This is a quick post so I can say I posted. Haha
But seriously, I'm a little stuck in my head on this sequel. As I've said before, I started from scratch after writing about two-thirds of it because I didn't like the direction it was going emotionally. But now the I've started over, I've been dragging and doubting if I should've. I haven't written as much as I did the first pass, most likely because I wrote SO MUCH that first pass.
The one thing I really wanted to do from the beginning was give Jonnie and Cyan time to live without struggle. I think that's part of the problem. I haven't let them do that. Does it make for a good opener, though? If I do it right, it just might. I just have to work on it.
I do know, which I've probably already said as well, that scenes/chapters from the first pass are needed for this one, so they weren't written in vain. They're just waiting for where they belong.

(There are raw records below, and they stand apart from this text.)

(* ===== verification/OrdInventory.v ===== *)
(** The Order service's Inventory client,
    [order-service/internal/client/inventory_client.go], connected to the gRPC
    server of Batch Inventory: the promises [StockService] asks for hold of the
    real service. *)

From S2P Require Import Prelude Effects GoStd InvModel InvStore InvOps InvReserve InvInv InvSafety InvSystem InvTheorems InvSettled InvTransport OrdModel OrdService OrdSteps OrdTheorems OrdStock.

(** Other work the Inventory service does: requests and tasks, each in an
    environment of its own. *)
Abbreviation Job := (oracle * (Request + Task))%type.

(** What becomes of a call: it is not delivered, or it is served after [before]
    other jobs, in the environment [o], with the context ending in [ctx_err];
    [lost] replaces the answer on its way back. *)
Inductive Delivery :=
  | Refused (e : RpcErr)
  | Served (before : list Job) (o : oracle) (ctx_err : option dberr) (lost : option RpcErr).

Section client.
Context {uuid : UuidLib} {dig : Digest}.
Context (TTL : Z) (catalog : option (string → option IErr)).
Context (orderToken token : string) (net : nat → Delivery).

Definition run_job (x : DB) (j : Job) : DB :=
  match j with
  | (o, inl q) => w_db (run_request TTL catalog q o (World x 0 false [])).2
  | (o, inr k) => w_db (run_task k o (World x 0 false [])).2
  end.

(** [c.inner.Op(c.authenticated(ctx), req)]. *)
Definition inventory_call {A} (h : M DB RpcErr A) (n : nat) (x : DB) : (RpcErr + A) * DB :=
  match net n with
  | Refused e => (inl e, x)
  | Served before o ctx_err lost =>
      let '(r, w) := interceptor orderToken ["Bearer " +:+ token] ctx_err h o
        (World (foldl run_job x before) 0 false []) in
      (match lost with Some e => inl e | None => r end, w_db w)
  end.

#[global] Instance inventory_client : InventoryClient DB := {|
  ReservePortions n q x := inventory_call
    (r ← grpc_ReservePortions TTL (rq_OrderId q) (rq_Key q) (rq_Items q); mret (Some r)) n x;
  ConfirmReservation n q x := inventory_call
    (_ ← grpc_ConfirmReservation (rr_ReservationId q) (rr_OrderId q) (rr_Key q); mret tt) n x;
  ReleaseReservation n q x := inventory_call
    (_ ← grpc_ReleaseReservation (rr_ReservationId q) (rr_OrderId q) (rr_Key q) (rr_Reason q); mret tt) n x;
  ReturnConfirmedReservation n q x := inventory_call
    (_ ← grpc_ReturnConfirmedReservation (rr_ReservationId q) (rr_OrderId q) (rr_Key q) (rr_Reason q); mret tt) n x
|}.

Lemma jobs_steps before : ∀ x, steps TTL catalog x (foldl run_job x before).
Proof.
  induction before as [|[o [q|k]] before IH]; intros x; cbn; [apply rtc_refl|..].
  - eapply rtc_l; [|apply IH]. by apply (step_request _ _ _ q o (World x 0 false [])).
  - eapply rtc_l; [|apply IH]. by apply (step_task _ _ _ k o (World x 0 false [])).
Qed.

(** A handler does what a request of the service does. *)
Definition serves {A} (h : M DB RpcErr A) : Prop := ∀ o w, steps TTL catalog (w_db w) (w_db (h o w).2).

Lemma interceptor_steps {A} values ctx_err (h : M DB RpcErr A) : serves h → serves (interceptor orderToken values ctx_err h).
Proof.
  intros Hh o w. unfold interceptor. destruct values as [|v [|]]; try apply rtc_refl.
  destruct (fields v) as [|scheme [|tok [|]]]; try apply rtc_refl. destruct (_ || _); [apply rtc_refl|].
  unfold mbind, M_bind, try. specialize (Hh o w). destruct (h o w) as [r w']. cbn in *.
  destruct r, ctx_err; exact Hh.
Qed.

Lemma call_steps {A} (h : M DB RpcErr A) n x : serves h → steps TTL catalog x (inventory_call h n x).2.
Proof.
  intros Hh. unfold inventory_call. destruct (net n) as [e|before o ctx_err lost]; [apply rtc_refl|].
  pose proof (interceptor_steps ["Bearer " +:+ token] ctx_err h Hh o (World (foldl run_job x before) 0 false [])) as Hs.
  destruct (interceptor _ _ _ _ _ _) as [r w]. cbn in *. etrans; [apply jobs_steps|exact Hs].
Qed.

(** A call that reports success was served, and the handler succeeded. *)
Lemma call_ok {A} (h : M DB RpcErr A) n x a : (inventory_call h n x).1 = inr a →
  ∃ x1 o w', steps TTL catalog x x1 ∧ h o (World x1 0 false []) = (inr a, w') ∧ w_db w' = (inventory_call h n x).2.
Proof.
  unfold inventory_call. destruct (net n) as [e|before o ctx_err lost]; [done|]. unfold interceptor.
  destruct (fields _) as [|scheme [|tok [|]]]; try (by destruct lost). destruct (_ || _); [by destruct lost|].
  unfold mbind, M_bind, try. destruct (h o _) as [[e|b] w'] eqn:H; cbn.
  - by destruct ctx_err, lost.
  - destruct lost; [done|]. intros [= ->]. eexists _, o, w'. split; [apply jobs_steps|]. split; [exact H|].
    by destruct ctx_err.
Qed.

Lemma rpc_steps {A B} (m : M DB IErr A) (f : A → M DB RpcErr B) q :
  (∀ o w, w_db (m o w).2 = w_db (run_request TTL catalog q o w).2) → (∀ a d, preserves (λ x, x = d) (f a)) →
  serves (rpc m ≫= f).
Proof.
  intros Hm Hf o w. apply rtc_once. unfold mbind, M_bind, rpc, try. unfold mbind, M_bind.
  specialize (Hm o w). destruct (m o w) as [[e|a] w'] eqn:H; cbn in *; rewrite ?Hm.
  - by apply step_request.
  - rewrite (Hf a (w_db w') o w' eq_refl), Hm. by apply step_request.
Qed.

Lemma rpc_ok {A B} (m : M DB IErr A) (f : A → M DB RpcErr B) o w b w' :
  (rpc m ≫= f) o w = (inr b, w') → ∃ a w1, m o w = (inr a, w1) ∧ f a o w1 = (inr b, w').
Proof.
  unfold mbind, M_bind, rpc, try. unfold mbind, M_bind. destruct (m o w) as [[e|a] w1]; [done|]. cbn. eauto.
Qed.

Lemma bind_db {A B} (m : M DB IErr A) (f : A → B) o w : w_db (m o w).2 = w_db ((x ← m; mret (f x)) o w).2.
Proof. unfold mbind, M_bind. by destruct (m o w) as [[e|a] w']. Qed.

(** ** The promises *)

Definition outcome_op (out : Outcome) : string :=
  match out with Sold => "confirm" | Freed => "release" | TakenBack => "return" end.

Lemma transition_input_canonical rid oid key reason in1 : uuid_parse rid = Some rid → uuid_parse oid = Some oid →
  transition_input (MkTransitionInput rid oid key reason) = Some in1 →
  ti_ReservationID in1 = rid ∧ ti_OrderID in1 = oid.
Proof.
  intros H1 H2. unfold transition_input. cbn [ti_ReservationID ti_OrderID ti_Key ti_Reason].
  destruct (ID rid) as [r|] eqn:E1; [|discriminate]. destruct (ID oid) as [i|] eqn:E2; [|discriminate].
  destruct (ID key); [|discriminate]. cbn. destruct (shortText reason 500); [|discriminate]. intros [= <-]. cbn.
  unfold ID in *. rewrite H1 in E1. rewrite H2 in E2. by repeat case_bool_decide; simplify_eq.
Qed.

Context (Hinj : digest_inj).

Lemma steps_lifecycle x x' : steps TTL catalog x x' → inv_core (core x) → lifecycle (core x) (core x').
Proof.
  intros Hs Hi. apply (steps_keep TTL catalog _ (lifecycle_stable (core x)) _ _ Hs). split; [done|by apply lifecycle_same].
Qed.

Lemma settled_res_ids c op in1 in2 : ti_ReservationID in1 = ti_ReservationID in2 → ti_OrderID in1 = ti_OrderID in2 →
  settled_res c op in1 → settled_res c op in2.
Proof. intros E1 E2 (r & H1 & H2 & H3). exists r. by rewrite <-E1, <-E2. Qed.

Lemma serves_ret {A B} (h : M DB RpcErr A) (f : A → B) : serves h → serves (a ← h; mret (f a)).
Proof. intros Hh o w. specialize (Hh o w). unfold mbind, M_bind. by destruct (h o w) as [[e|a] w']. Qed.

Lemma ret_result {A B} (h : M DB RpcErr A) (f : A → B) o w b w' :
  (a ← h; mret (f a)) o w = (inr b, w') → ∃ a, h o w = (inr a, w').
Proof. unfold mbind, M_bind. destruct (h o w) as [[e|a] w1]; [done|]. intros [= _ <-]. eauto. Qed.

Lemma reserve_serves orderID key items : serves (grpc_ReservePortions TTL orderID key items).
Proof.
  apply (rpc_steps _ _ (ReqReserve grpc_ctx (MkReserveInput orderID key (itemsFromProto items))));
    [apply bind_db|intros; apply preserves_ret].
Qed.
Lemma transition_serves confirm in_ (f : Reservation → PbReservation) :
  serves (r ← rpc (Transition grpc_ctx confirm in_); mret (f r)).
Proof. apply (rpc_steps _ _ (ReqTransition grpc_ctx confirm in_)); [apply bind_db|intros; apply preserves_ret]. Qed.
Lemma return_serves in_ (f : Reservation → PbReservation) : serves (r ← rpc (Return_ grpc_ctx in_); mret (f r)).
Proof. apply (rpc_steps _ _ (ReqReturn grpc_ctx in_)); [apply bind_db|intros; apply preserves_ret]. Qed.

Definition has_settled (x : DB) (out : Outcome) (rid oid : string) : Prop :=
  settled_res (core x) (outcome_op out) (MkTransitionInput rid oid "" "").

Lemma transition_sold confirm rid oid key reason n x u (f : Reservation → PbReservation) :
  settled x → uuid_parse rid = Some rid → uuid_parse oid = Some oid →
  (inventory_call (_ ← (r ← rpc (Transition grpc_ctx confirm (MkTransitionInput rid oid key reason)); mret (f r)); mret tt) n x).1 = inr u →
  has_settled (inventory_call (_ ← (r ← rpc (Transition grpc_ctx confirm (MkTransitionInput rid oid key reason)); mret (f r)); mret tt) n x).2
    (if confirm then Sold else Freed) rid oid.
Proof using Hinj.
  intros Hs C1 C2 (x1 & o & w' & Hx & H & <-)%call_ok. apply ret_result in H as [a H].
  apply rpc_ok in H as (r & w1 & H & H'). run_inv H'.
  eapply (transition_promise Hinj) in H as (in1 & Hin & Hr); [|by eapply steps_settled].
  apply transition_input_canonical in Hin as [E1 E2]; [|done..].
  unfold has_settled. destruct confirm; (eapply settled_res_ids; [..|exact Hr]; done).
Qed.

Lemma return_sold rid oid key reason n x u (f : Reservation → PbReservation) :
  settled x → uuid_parse rid = Some rid → uuid_parse oid = Some oid →
  (inventory_call (_ ← (r ← rpc (Return_ grpc_ctx (MkTransitionInput rid oid key reason)); mret (f r)); mret tt) n x).1 = inr u →
  has_settled (inventory_call (_ ← (r ← rpc (Return_ grpc_ctx (MkTransitionInput rid oid key reason)); mret (f r)); mret tt) n x).2
    TakenBack rid oid.
Proof using Hinj.
  intros Hs C1 C2 (x1 & o & w' & Hx & H & <-)%call_ok. apply ret_result in H as [a H].
  apply rpc_ok in H as (r & w1 & H & H'). run_inv H'.
  eapply (return_promise Hinj) in H as (in1 & Hin & Hr); [|by eapply steps_settled].
  apply transition_input_canonical in Hin as [E1 E2]; [|done..].
  by eapply settled_res_ids; [..|exact Hr].
Qed.

#[local] Instance inventory_stock : StockService DB.
Proof using Hinj.
  refine {| stock_ok := settled; settles := has_settled; moves := steps TTL catalog |}.
  - intros x. apply rtc_refl.
  - intros x x' Hs Hx. by eapply steps_settled.
  - intros x x' out rid oid Hs Hx. apply settled_res_later, steps_lifecycle; [done|apply Hx].
  - intros n q x _. apply call_steps, serves_ret, reserve_serves.
  - intros n q x _. apply call_steps, serves_ret, transition_serves.
  - intros n q x _. apply call_steps, serves_ret, transition_serves.
  - intros n q x _. apply call_steps, serves_ret, return_serves.
  - intros n rid oid key reason x u Hx C1 C2 Hu. exact (transition_sold true _ _ _ _ _ _ u _ Hx C1 C2 Hu).
  - intros n rid oid key reason x u Hx C1 C2 Hu. exact (transition_sold false _ _ _ _ _ _ u _ Hx C1 C2 Hu).
  - intros n rid oid key reason x u Hx C1 C2 Hu. exact (return_sold _ _ _ _ _ _ u _ Hx C1 C2 Hu).
Defined.
End client.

And last but not least, I don't necessarily need to plot the main story, but definitely the backstory that plays into it. It's so meaty, and I need to make sure I get it right. It CAN'T have any flaws if it's to hit the way I need it to. I'm still really excited about it, though. I hope y'all are too.
2 comments:
Maybe you could start the first chapter with them having a normal life for a few pages and then show how things start changing. While in normal life, we all want to have a normal, happy life, stories are supposed to be full of conflict and problems. Good luck with your revisions.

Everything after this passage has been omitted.